In the Court’s view, Plaintiff has not sufficiently pled facts as to the elements of negligence under this subsection (a) as pled. Here, it is alleged within this count, that “Prime Towing wrongfully withheld the trailer from Plaintiffs; not sending the lien information; the tow information…to allow them to retrieve items from vehicle; check the conditions of the vehicle; and provide valid cost of the storage and tow; as well as the reason for the tow.”
Proper pleading requires a complaint to contain a "statement of the facts constituting the cause of action, in ordinary and concise language." (Code Civ. Proc., § 425.10, subd. (a)(1).) These requirements force parties "to give fair notice of their claims to opposing parties so they can defend" and to "'"set forth the essential facts of [the] case with reasonable precision and with particularity sufficient to acquaint a defendant with the nature, source and extent of [the] cause of action"'" (Ameron Internat.
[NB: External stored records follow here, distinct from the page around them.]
(* ===== verification/Command.v ===== *)
(** * Commands (src/pkg/command/commandpb/types.go)

    The client commands every protocol orders, their equality and their hash;
    the record fields are those of src/pkg/command/commandpb/command.proto.
    The generated marshaller and the hash functions are code outside the
    repository's own sources: they are the operations of the classes [Codec]
    and [GoEnv] below. *)
From S2P Require Import Prelude.

(** ** External code *)

(** [proto.Marshal] and [proto.Unmarshal] of one message type: [None] is a
    non-nil error. *)
Class Codec (T : Type) := {
  Marshal : T → option bytes;
  Unmarshal : bytes → option T;
}.

(** Functions of the Go standard library the sources call on byte strings:
    [sha256.Sum256], HMAC-SHA256 under a key, SHA-512, and [fmt.Sprintf("%q")]. *)
Class GoEnv := {
  sha256 : bytes → bytes;
  hmac_sha256 : bytes → bytes → bytes;
  sha512 : bytes → bytes;
  Sprintf_q : bytes → string;
}.

(** What the code relies on of them. *)
Class GoEnvLaws `{GoEnv} := {
  length_sha256 b : length (sha256 b) = 32;
  length_hmac_sha256 k b : length (hmac_sha256 k b) = 32;
  length_sha512 b : length (sha512 b) = 64;
  Sprintf_q_inj :: Inj (=) (=) Sprintf_q;
}.

(** ** Data *)

Record KVOp := mkKVOp { kv_Key : slice; kv_Value : slice; kv_Read : bool }.
Record KVOpResult := mkKVOpResult {
  kvr_Key : slice; kvr_Value : slice; kvr_WriteSuccess : bool }.

(** The [oneof] wrappers: a nil [Type], or a case holding a pointer. *)
Inductive Operation_Type := Operation_KVOp (op : option KVOp).
Inductive OperationResult_Type := OperationResult_KVOpResult (r : option KVOpResult).
Record Operation := mkOperation { op_Type : option Operation_Type }.
Record OperationResult := mkOperationResult { opr_Type : option OperationResult_Type }.

Record Command := mkCommand {
  c_Timestamp : Z;
  c_Ops : list Operation;
  c_Target : Z;
  c_Meta : slice;
  c_ConflictKey : slice;
  c_TraceInfo : option (gmap string string);
}.

Record CommandResult := mkCommandResult {
  cr_Timestamp : Z;
  cr_OpResults : list OperationResult;
  cr_Target : Z;
  cr_Meta : slice;
}.

#[export] Instance Command_eta : Eta Command := λ c,
  mkCommand (c_Timestamp c) (c_Ops c) (c_Target c) (c_Meta c) (c_ConflictKey c)
    (c_TraceInfo c).
#[export] Instance set_c_TraceInfo : Setter c_TraceInfo := ltac:(solve_setter).
#[export] Instance CommandResult_eta : Eta CommandResult := λ c,
  mkCommandResult (cr_Timestamp c) (cr_OpResults c) (cr_Target c) (cr_Meta c).
#[export] Instance set_cr_Meta : Setter cr_Meta := ltac:(solve_setter).

#[export] Instance KVOp_eq_dec : EqDecision KVOp.
Proof. solve_decision. Defined.
#[export] Instance Operation_Type_eq_dec : EqDecision Operation_Type.
Proof. solve_decision. Defined.
#[export] Instance Operation_eq_dec : EqDecision Operation.
Proof. solve_decision. Defined.
#[export] Instance Command_eq_dec : EqDecision Command.
Proof. solve_decision. Defined.
#[export] Instance KVOpResult_eq_dec : EqDecision KVOpResult.
Proof. solve_decision. Defined.
#[export] Instance OperationResult_Type_eq_dec : EqDecision OperationResult_Type.
Proof. solve_decision. Defined.
#[export] Instance OperationResult_eq_dec : EqDecision OperationResult.
Proof. solve_decision. Defined.
#[export] Instance CommandResult_eq_dec : EqDecision CommandResult.
Proof. solve_decision. Defined.

Definition Operation_GetKVOp (o : Operation) : option KVOp :=
  match op_Type o with Some (Operation_KVOp k) => k | None => None end.
Definition OperationResult_GetKVOpResult (o : OperationResult) : option KVOpResult :=
  match opr_Type o with Some (OperationResult_KVOpResult k) => k | None => None end.

(** ** Equality

    The receivers and arguments are pointers; [k == o] on pointers only
    matters when both are nil, since two equal pointers have equal fields. *)

Definition Key_Equal (k o : slice) : bool := bytes_Equal k o.

Definition KVOp_Equal (k o : option KVOp) : outcome bool :=
  match k, o with
  | None, None => Ret true
  | _, None => Ret false
  | None, Some _ => Panic "nil KVOp"
  | Some k, Some o =>
      Ret (bytes_Equal (kv_Key k) (kv_Key o) && bytes_Equal (kv_Value k) (kv_Value o)
           && Bool.eqb (kv_Read k) (kv_Read o))
  end.

Definition KVOpResult_Equal (k o : option KVOpResult) : outcome bool :=
  match k, o with
  | None, None => Ret true
  | _, None => Ret false
  | None, Some _ => Panic "nil KVOpResult"
  | Some k, Some o =>
      Ret (bytes_Equal (kvr_Key k) (kvr_Key o) && bytes_Equal (kvr_Value k) (kvr_Value o)
           && Bool.eqb (kvr_WriteSuccess k) (kvr_WriteSuccess o))
  end.

Definition Operation_Equal (k o : Operation) : outcome bool :=
  match op_Type k with
  | Some (Operation_KVOp t) => KVOp_Equal t (Operation_GetKVOp o)
  | None => Ret false
  end.

Definition OperationResult_Equal (k o : OperationResult) : outcome bool :=
  match opr_Type k with
  | Some (OperationResult_KVOpResult t) =>
      KVOpResult_Equal t (OperationResult_GetKVOpResult o)
  | None => Ret false
  end.

(** The loop [for i := range a { if !eq(a[i], b[i]) { return false } }]. *)
Fixpoint all_Equal {A} (eq : A → A → outcome bool) (a b : list A) : outcome bool :=
  match a, b with
  | x :: a, y :: b => e ← eq x y; if (e : bool) then all_Equal eq a b else Ret false
  | _, _ => Ret true
  end.

Definition OperationResults_Equal (k o : list OperationResult) : outcome bool :=
  if bool_decide (length k ≠ length o) then Ret false
  else all_Equal OperationResult_Equal k o.

Definition Command_Equal (m : Command) (o : option Command) : outcome bool :=
  match o with
  | None => Panic "nil Command"
  | Some o =>
      if bool_decide (c_Timestamp m ≠ c_Timestamp o)
         || bool_decide (c_Target m ≠ c_Target o)
         || negb (bytes_Equal (c_ConflictKey m) (c_ConflictKey o))
      then Ret false
      else if bool_decide (length (c_Ops m) ≠ length (c_Ops o)) then Ret false
      else all_Equal Operation_Equal (c_Ops m) (c_Ops o)
  end.

Definition CommandResult_Equal (m : CommandResult) (o : option CommandResult) : outcome bool :=
  match o with
  | None => Panic "nil CommandResult"
  | Some o =>
      if bool_decide (cr_Timestamp m ≠ cr_Timestamp o)
         || bool_decide (cr_Target m ≠ cr_Target o)
         || negb (bytes_Equal (cr_Meta m) (cr_Meta o))
      then Ret false
      else OperationResults_Equal (cr_OpResults m) (cr_OpResults o)
  end.

Definition Command_Interferes (m o : Command) : bool :=
  bytes_Equal (c_ConflictKey m) (c_ConflictKey o).

(** ** Hash

    [Hash] clears the trace field of the command it is called on, marshals,
    and puts the field back; on a marshalling error it returns nil and leaves
    the field cleared.  The command after the call is the second result. *)
Definition Command_Hash `{GoEnv, Codec Command} (m : Command) : slice * Command :=
  let traceInfo := c_TraceInfo m in
  let m := m <| c_TraceInfo := None |> in
  match Marshal m with
  | None => (None, m)
  | Some cmdBytes => (Some (sha256 cmdBytes), m <| c_TraceInfo := traceInfo |>)
  end.

(** The method on a pointer that may be nil. *)
Definition Command_Hash_ptr `{GoEnv, Codec Command} (m : option Command)
    : outcome (slice * option Command) :=
  match m with
  | None => Panic "nil Command"
  | Some m => let '(h, m) := Command_Hash m in Ret (h, Some m)
  end.

(** ** What equality and hash distinguish *)

(** The part of an operation that [Equal] compares. *)
Definition op_content (o : Operation) : option (bytes * bytes * bool) :=
  (λ k, (default [] (kv_Key k), default [] (kv_Value k), kv_Read k)) <$> Operation_GetKVOp o.

(** The part of a command that [Equal] compares: everything but [Meta] and
    [TraceInfo], with nil and empty byte strings the same. *)
Definition request (c : Command) :=
  (c_Timestamp c, c_Target c, default [] (c_ConflictKey c), op_content <$> c_Ops c).

Definition same_request (c1 c2 : Command) : Prop := request c1 = request c2.

#[export] Instance same_request_equiv : Equivalence same_request.
Proof. unfold same_request. split; [intros ?|intros ???|intros ?????]; congruence. Qed.

#[export] Instance same_request_dec : RelDecision same_request.
Proof. unfold same_request. solve_decision. Defined.

(** The operation carries a case of the [oneof]. *)
Definition typed (o : Operation) : Prop := is_Some (op_Type o).

#[export] Instance typed_dec o : Decision (typed o).
Proof. unfold typed. apply _. Defined.

Lemma KVOp_Equal_spec k o :
  KVOp_Equal k o = Ret true ↔
  (λ k, (default [] (kv_Key k), default [] (kv_Value k), kv_Read k)) <$> k =
  (λ k, (default [] (kv_Key k), default [] (kv_Value k), kv_Read k)) <$> o.
Proof.
  destruct k as [k|], o as [o|]; simpl; try (split; congruence).
  unfold bytes_Equal. split.
  - intros [= [[?%bool_decide_eq_true ?%bool_decide_eq_true]%andb_true_iff
      ?%eqb_prop]%andb_true_iff]. congruence.
  - intros [= -> -> ->]. by rewrite !bool_decide_eq_true_2, eqb_reflx.
Qed.

Lemma Operation_Equal_spec k o :
  Operation_Equal k o = Ret true ↔ typed k ∧ op_content k = op_content o.
Proof.
  unfold Operation_Equal, typed, op_content.
  destruct k as [[[t]|]]; simpl.
  - rewrite KVOp_Equal_spec. naive_solver.
  - split; [done|]. by intros [[??] ?].
Qed.

Lemma all_Equal_spec {A B} (eq : A → A → outcome bool) (P : A → Prop) (g : A → B) a b :
  (∀ x y, eq x y = Ret true ↔ P x ∧ g x = g y) → length a = length b →
  all_Equal eq a b = Ret true ↔ Forall P a ∧ g <$> a = g <$> b.
Proof.
  intros He. revert b. induction a as [|x a IH]; intros [|y b] Hl; simplify_eq/=.
  { split; auto. }
  specialize (IH b Hl). unfold mbind, outcome_bind.
  rewrite Forall_cons. specialize (He x y).
  destruct (eq x y) as [[]| |]; split; try done;
    rewrite ?IH; naive_solver congruence.
Qed.

Lemma Command_Equal_iff m o :
  Command_Equal m (Some o) = Ret true ↔ same_request m o ∧ Forall typed (c_Ops m).
Proof.
  unfold Command_Equal, same_request, request.
  destruct (decide (length (c_Ops m) = length (c_Ops o))) as [Hl|Hl].
  - rewrite (bool_decide_eq_false_2 (length _ ≠ _)) by auto.
    pose proof (all_Equal_spec Operation_Equal typed op_content _ _
      Operation_Equal_spec Hl) as Hs.
    unfold bytes_Equal. repeat case_bool_decide; simpl; rewrite ?Hs;
      (split; [|intros [[=] ?]]); naive_solver congruence.
  - rewrite (bool_decide_eq_true_2 (length _ ≠ _)) by auto.
    split; [repeat case_match; congruence|].
    intros [[= _ _ _ Ho] _]. apply (f_equal length) in Ho.
    rewrite !length_fmap in Ho. done.
Qed.

Lemma all_Equal_ends {A} (eq : A → A → outcome bool) a b :
  (∀ x y, eq x y ≠ Diverge) → all_Equal eq a b ≠ Diverge.
Proof.
  intros He. revert b. induction a as [|x a IH]; intros [|y b]; simpl; try done.
  apply bind_ends; [done|]. intros [] _; [apply IH|done].
Qed.

Lemma Command_Equal_ends m o : Command_Equal m o ≠ Diverge.
Proof.
  unfold Command_Equal. destruct o; [|done]. ends_steps. apply all_Equal_ends.
  intros x y. unfold Operation_Equal, KVOp_Equal. ends_steps.
Qed.
#[export] Hint Resolve Command_Equal_ends : go_ends.
Lemma Command_Hash_ptr_ends `{GoEnv, Codec Command} c : Command_Hash_ptr c ≠ Diverge.
Proof. unfold Command_Hash_ptr. destruct c; [|done]. by destruct (Command_Hash _). Qed.
#[export] Hint Resolve Command_Hash_ptr_ends : go_ends.

Section hash.
Context `{GoEnv, Codec Command}.

Lemma Command_Hash_restores m h m' :
  Command_Hash m = (Some h, m') → m' = m.
Proof.
  unfold Command_Hash. destruct (Marshal _); intros [= _ <-]. by destruct m.
Qed.

Lemma Command_Hash_TraceInfo m t :
  (Command_Hash (m <| c_TraceInfo := t |>)).1 = (Command_Hash m).1.
Proof. unfold Command_Hash. simpl. by destruct (Marshal _). Qed.

Lemma Command_Hash_request m h m' :
  Command_Hash m = (h, m') → same_request m m'.
Proof. unfold Command_Hash. destruct (Marshal _); intros [= _ <-]; done. Qed.

Lemma Command_Hash_nonempty `{!GoEnvLaws} m h :
  (Command_Hash m).1 = Some h → h ≠ [].
Proof.
  unfold Command_Hash. destruct (Marshal _) as [b|]; simpl; [|done].
  intros [= <-] E. pose proof (length_sha256 b) as L. by rewrite E in L.
Qed.
End hash.
(* ===== verification/BucketWorker.v ===== *)
(** * The per-bucket worker pool (src/pkg/bucketworker/worker.go)

    Like the pool of Worker.v, but a job names the worker that runs it, so that
    the jobs of one bucket are called back in the order they were submitted. *)
From S2P Require Import Prelude.

(** ** The per-bucket pool *)
Module BucketWorker.
Section pool.
Context {P R : Type} (execFunc : P → R).

Record job := mkJob { j_payload : P; j_bucketIdx : nat }.

(** A worker: the jobs buffered in its channel and the one it runs. *)
Record worker := mkWorker { w_jobChannel : list job; w_running : option job }.

Record BucketDispatcher := mkBucketDispatcher {
  b_jobQueue : list job;
  b_inHand : option job;
  b_workers : list worker;
  b_maxJobs : nat;
}.
#[export] Instance BucketDispatcher_eta : Eta BucketDispatcher := λ d,
  mkBucketDispatcher (b_jobQueue d) (b_inHand d) (b_workers d) (b_maxJobs d).
#[export] Instance set_b_jobQueue : Setter b_jobQueue := ltac:(solve_setter).

Definition NewBucketDispatcher (maxJobs maxWorkers : nat) : BucketDispatcher :=
  mkBucketDispatcher [] None (replicate maxWorkers (mkWorker [] None)) maxJobs.

Definition Exec (p : P) (bucket : nat) (d : BucketDispatcher) : BucketDispatcher :=
  d <| b_jobQueue ::= λ q, q ++ [mkJob p bucket] |>.

Inductive event :=
| Take                  (* dispatch removes the front of the queue *)
| Send                  (* d.workers[idx].jobChannel <- j *)
| Receive (k : nat)     (* job := <-w.jobChannel *)
| Done (k : nat).       (* job.callbackC <- ... *)

(** [Ret None]: the event cannot happen; [Panic]: index out of range. *)
Definition step (cap : nat) (e : event) (d : BucketDispatcher) (cbs : list (job * R))
    : outcome (option (BucketDispatcher * list (job * R))) :=
  let upd q h ws cbs := Ret (Some (mkBucketDispatcher q h ws (b_maxJobs d), cbs)) in
  match e with
  | Take =>
      match b_inHand d, b_jobQueue d with
      | None, j :: q => upd q (Some j) (b_workers d) cbs
      | _, _ => Ret None
      end
  | Send =>
      match b_inHand d with
      | None => Ret None
      | Some j =>
          match b_workers d !! j_bucketIdx j with
          | None => Panic "index out of range"
          | Some w =>
              if decide (length (w_jobChannel w) < b_maxJobs d)
              then upd (b_jobQueue d) None
                     (<[j_bucketIdx j := mkWorker (w_jobChannel w ++ [j]) (w_running w)]>
                        (b_workers d)) cbs
              else Ret None
          end
      end
  | Receive k =>
      match b_workers d !! k with
      | Some (mkWorker (j :: q) None) =>
          upd (b_jobQueue d) (b_inHand d) (<[k := mkWorker q (Some j)]> (b_workers d)) cbs
      | _ => Ret None
      end
  | Done k =>
      match b_workers d !! k with
      | Some (mkWorker q (Some j)) =>
          if decide (length cbs < cap)
          then upd (b_jobQueue d) (b_inHand d) (<[k := mkWorker q None]> (b_workers d))
                 (cbs ++ [(j, execFunc (j_payload j))])
          else Ret None
      | _ => Ret None
      end
  end.

Definition in_bucket (b : nat) (js : list job) : list job :=
  filter (λ j, j_bucketIdx j = b) js.

(** The jobs of bucket [b] that are not called back yet, oldest first. *)
Definition bucket_pending (b : nat) (d : BucketDispatcher) : list job :=
  match b_workers d !! b with
  | Some w => option_list (w_running w) ++ w_jobChannel w
  | None => []
  end ++ in_bucket b (option_list (b_inHand d) ++ b_jobQueue d).

(** Every worker holds jobs of its own bucket only. *)
Definition buckets_ok (d : BucketDispatcher) : Prop :=
  ∀ k w, b_workers d !! k = Some w →
  Forall (λ j, j_bucketIdx j = k) (option_list (w_running w) ++ w_jobChannel w).
End pool.
Arguments job : clear implicits.
Arguments worker : clear implicits.
Arguments BucketDispatcher : clear implicits.
End BucketWorker.

Section bucket_lemmas.
Import BucketWorker.
Context {P R : Type} (execFunc : P → R).
Implicit Types (d : BucketDispatcher P) (cbs : list (job P * R)).

Lemma in_bucket_app b (l1 l2 : list (job P)) :
  in_bucket b (l1 ++ l2) = in_bucket b l1 ++ in_bucket b l2.
Proof. apply filter_app. Qed.

Lemma in_bucket_cons b (j : job P) l :
  in_bucket b (j :: l) = (if decide (j_bucketIdx j = b) then [j] else []) ++ in_bucket b l.
Proof. unfold in_bucket. rewrite filter_cons. by case_decide. Qed.

Lemma NewBucketDispatcher_ok maxJobs n : buckets_ok (NewBucketDispatcher (P := P) maxJobs n).
Proof. intros k w [-> _]%lookup_replicate. constructor. Qed.

Lemma bucket_step_ok cap e d cbs d' cbs' :
  buckets_ok d → step execFunc cap e d cbs = Ret (Some (d', cbs')) → buckets_ok d'.
Proof.
  intros Hok Hs k' w'. destruct e as [| |k|k]; simpl in Hs; repeat case_match;
    simplify_eq/=; try apply Hok.
  all: match goal with |- <[?i := _]> _ !! _ = _ → _ => destruct (decide (i = k')) as [<-|] end;
    [|rewrite list_lookup_insert_ne by done; apply Hok].
  all: rewrite list_lookup_insert_eq by (by eapply lookup_lt_Some); intros [= <-]; simpl.
  all: match goal with Hw : b_workers _ !! _ = Some _ |- _ => pose proof (Hok _ _ Hw) as Hheld; simpl in Hheld end.
  - rewrite app_assoc. apply Forall_app. by rewrite Forall_singleton.
  - done.
  - by apply Forall_cons in Hheld as [_ Hheld].
Qed.

(** Per bucket, the callbacks come in the order of submission: what is called
    back, followed by what is pending, never changes. *)
Lemma bucket_step_fifo cap e d cbs d' cbs' b :
  buckets_ok d → step execFunc cap e d cbs = Ret (Some (d', cbs')) →
  in_bucket b cbs'.*1 ++ bucket_pending b d' = in_bucket b cbs.*1 ++ bucket_pending b d.
Proof.
  intros Hok Hs. unfold bucket_pending.
  destruct e as [| |k|k]; simpl in Hs.
  - destruct (b_inHand d) eqn:Hh, (b_jobQueue d) eqn:Hq; simplify_eq/=.
    done.
  - destruct (b_inHand d) as [j|] eqn:Hh; [|done].
    destruct (b_workers d !! _) as [w|] eqn:Hw; [|done].
    case_decide; simplify_eq/=. rewrite in_bucket_cons.
    case_decide as Hb; simplify_eq.
    + rewrite list_lookup_insert_eq, Hw by (by eapply lookup_lt_Some). simpl.
      by rewrite <-!app_assoc.
    + by rewrite list_lookup_insert_ne.
  - destruct (b_workers d !! k) as [[[|j q] [|]]|] eqn:Hw; simplify_eq/=.
    destruct (decide (k = b)) as [->|]; [|by rewrite list_lookup_insert_ne].
    rewrite list_lookup_insert_eq by (by eapply lookup_lt_Some). by rewrite Hw.
  - destruct (b_workers d !! k) as [[q [j|]]|] eqn:Hw; simplify_eq/=.
    case_decide; simplify_eq/=.
    pose proof (Hok _ _ Hw) as Hj. apply Forall_cons in Hj as [Hj _].
    rewrite fmap_app, in_bucket_app. simpl. rewrite in_bucket_cons.
    destruct (decide (k = b)) as [->|].
    + rewrite list_lookup_insert_eq by (by eapply lookup_lt_Some). rewrite Hw. simpl.
      rewrite decide_True by done. by rewrite <-!app_assoc.
    + rewrite list_lookup_insert_ne by done. rewrite decide_False by congruence.
      by rewrite app_nil_r.
Qed.
End bucket_lemmas.

(** ** Runs of the per-bucket pool *)
Section bucket_run.
Import BucketWorker.
Context {P R : Type} (execFunc : P → R).

(** Jobs submitted and events of the goroutines, in any order; the callback
    channel is never drained here, so that it records every callback. *)
Inductive bucket_op := Submit (p : P) (bucket : nat) | Ev (e : event).

Fixpoint bucket_run (cap : nat) (ops : list bucket_op) (d : BucketDispatcher P)
    (cbs : list (job P * R)) : outcome (option (BucketDispatcher P * list (job P * R))) :=
  match ops with
  | [] => Ret (Some (d, cbs))
  | Submit p b :: ops => bucket_run cap ops (Exec p b d) cbs
  | Ev e :: ops =>
      r ← step execFunc cap e d cbs;
      match r with Some (d, cbs) => bucket_run cap ops d cbs | None => Ret None end
  end.

Definition submitted (b : nat) (ops : list bucket_op) : list (job P) :=
  in_bucket b (omap (λ op, match op with Submit p b => Some (mkJob p b) | Ev _ => None end) ops).

Lemma bucket_run_fifo cap ops d cbs d' cbs' b :
  buckets_ok d → bucket_run cap ops d cbs = Ret (Some (d', cbs')) →
  in_bucket b cbs'.*1 ++ bucket_pending b d' =
  in_bucket b cbs.*1 ++ bucket_pending b d ++ submitted b ops.
Proof.
  revert d cbs. induction ops as [|[p k|e] ops IH]; intros d cbs Hok Hr; simpl in Hr.
  - simplify_eq. unfold submitted. simpl. by rewrite app_nil_r.
  - rewrite (IH (Exec p k d) cbs Hok Hr). unfold bucket_pending, submitted. simpl.
    rewrite !in_bucket_app, !in_bucket_cons. by rewrite <-!app_assoc.
  - outcome_inv. destruct a as [[d1 cbs1]|]; [|done].
    match goal with Hs : step _ _ _ _ _ = _ |- _ =>
      pose proof (bucket_step_ok _ _ _ _ _ _ _ Hok Hs) as Hok1;
      pose proof (bucket_step_fifo _ _ _ _ _ _ _ b Hok Hs) as Hf end.
    rewrite (IH _ _ Hok1 Hr), (app_assoc _ _ (submitted _ _)), Hf. by rewrite <-app_assoc.
Qed.
End bucket_run.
Corp. v. Insurance Co. of State of Pennsylvania (2010) 50 Cal.4th 1370, 1384; Doheny Park Terrace Homeowners Assn., Inc. v. Truck Ins. Exchange (2005) 132 Cal.App.4th 1076, 1099.)
The allegations here are insufficient to establish what duty was owed by Defendants to Plaintiff, breach thereof, causation and some estimate of damages based on failing to allow retrieval of the items.
Therefore, the Court sustains the demurrer with leave to amend.
Count 5 - Civil Code section 3070
Section 3070 states, in relevant part:
(a) Whenever the possessory lien upon any vehicle is lost through trick, fraud, or device, the repossession of the vehicle by the lienholder revives the possessory lien but any lien so revived is subordinate to any right, title, or interest of any person under any sale, transfer, encumbrance, lien, or other interest acquired or secured in good faith and for value between the time of the loss of possession and the time of repossession.
(b) It is a misdemeanor for any person to obtain possession of any vehicle or any part thereof subject to a lien pursuant to this chapter by trick, fraud, or device.
(c) It is a misdemeanor for any person claiming a lien on a vehicle to knowingly violate this chapter.
Here, Plaintiff appears to misinterpret subsection (a) and (b) as to the loss of a lienholder’s lien via trick, fraud or device. A violation of subsections (b) involves recovery of the vehicle via trick, fraud or device causing the loss of the lienholders lien. Additionally, while subsection (c) would apply to the alleged conduct, it creates liability for a misdemeanor as opposed to civil liability.
Therefore, the Court sustains the demurrer as to this count.
Conversion
A cause of action for conversion requires the following elements: (1) the plaintiff's ownership or right to possession of personal property; (2) the defendant's disposition of the property in a manner that is inconsistent with the plaintiff's property rights; and (3) resulting damages. (Fremont Indemnity Co. v. Fremont General Corp. (2007) 148 Cal. App. 4th 97, 119.)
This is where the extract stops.